## PROMPT
Each record listed below is to be output exactly as written.

Saved data entries
Definition panel_attached (c : Call) : bool :=
  match c with Widget_attach w_panel _ => true | _ => false end.

(** "Rendering registry, then document registry/manager, then the document
    widget, then command registry and palette, then the keybinding table,
    and the panel attached last." *)
Definition stated_order (rc rp rk : Reading) (l : list Call) : Prop :=
  let pos P := first_index P l in
  pos rendering_registry < pos document_registry ∧
  pos document_registry < pos document_widget ∧
  pos document_widget < pos (command_table rc) ∧
  pos document_widget < pos (palette_table rp) ∧
  pos (command_table rc) < pos (keybinding_table rk) ∧
  pos (palette_table rp) < pos (keybinding_table rk) ∧
  pos (keybinding_table rk) < pos panel_attached ∧
  pos panel_attached < length l.

Definition readings : list (Reading * Reading * Reading) :=
  rc ← [constructing; filling];
  rp ← [constructing; filling];
  rk ← [constructing; filling];
  [(rc, rp, rk)].

(** ** Further observations *)

(** The calls only a closure makes: by the keydown listener, the resize
    handler, or a command's action. *)
Definition runtime_call (c : Call) : bool :=
  match c with
  | processKeydownEvent | panel_update | context_save | kernel_interrupt _
  | restartKernel _ | selectKernelForContext | NotebookActions_runAndAdvance _
  | NotebookActions_selectBelow | NotebookActions_selectAbove
  | NotebookActions_extendSelectionAbove | NotebookActions_extendSelectionBelow
  | NotebookActions_mergeCells | NotebookActions_splitCell
  | NotebookActions_undo | NotebookActions_redo => true
  | _ => false
  end.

## RESULT FOR THIS TASK
Definition panel_attached (c : Call) : bool :=
  match c with Widget_attach w_panel _ => true | _ => false end.

(** "Rendering registry, then document registry/manager, then the document
    widget, then command registry and palette, then the keybinding table,
    and the panel attached last." *)
Definition stated_order (rc rp rk : Reading) (l : list Call) : Prop :=
  let pos P := first_index P l in
  pos rendering_registry < pos document_registry ∧
  pos document_registry < pos document_widget ∧
  pos document_widget < pos (command_table rc) ∧
  pos document_widget < pos (palette_table rp) ∧
  pos (command_table rc) < pos (keybinding_table rk) ∧
  pos (palette_table rp) < pos (keybinding_table rk) ∧
  pos (keybinding_table rk) < pos panel_attached ∧
  pos panel_attached < length l.

Definition readings : list (Reading * Reading * Reading) :=
  rc ← [constructing; filling];
  rp ← [constructing; filling];
  rk ← [constructing; filling];
  [(rc, rp, rk)].

(** ** Further observations *)

(** The calls only a closure makes: by the keydown listener, the resize
    handler, or a command's action. *)
Definition runtime_call (c : Call) : bool :=
  match c with
  | processKeydownEvent | panel_update | context_save | kernel_interrupt _
  | restartKernel _ | selectKernelForContext | NotebookActions_runAndAdvance _
  | NotebookActions_selectBelow | NotebookActions_selectAbove
  | NotebookActions_extendSelectionAbove | NotebookActions_extendSelectionBelow
  | NotebookActions_mergeCells | NotebookActions_splitCell
  | NotebookActions_undo | NotebookActions_redo => true
  | _ => false
  end.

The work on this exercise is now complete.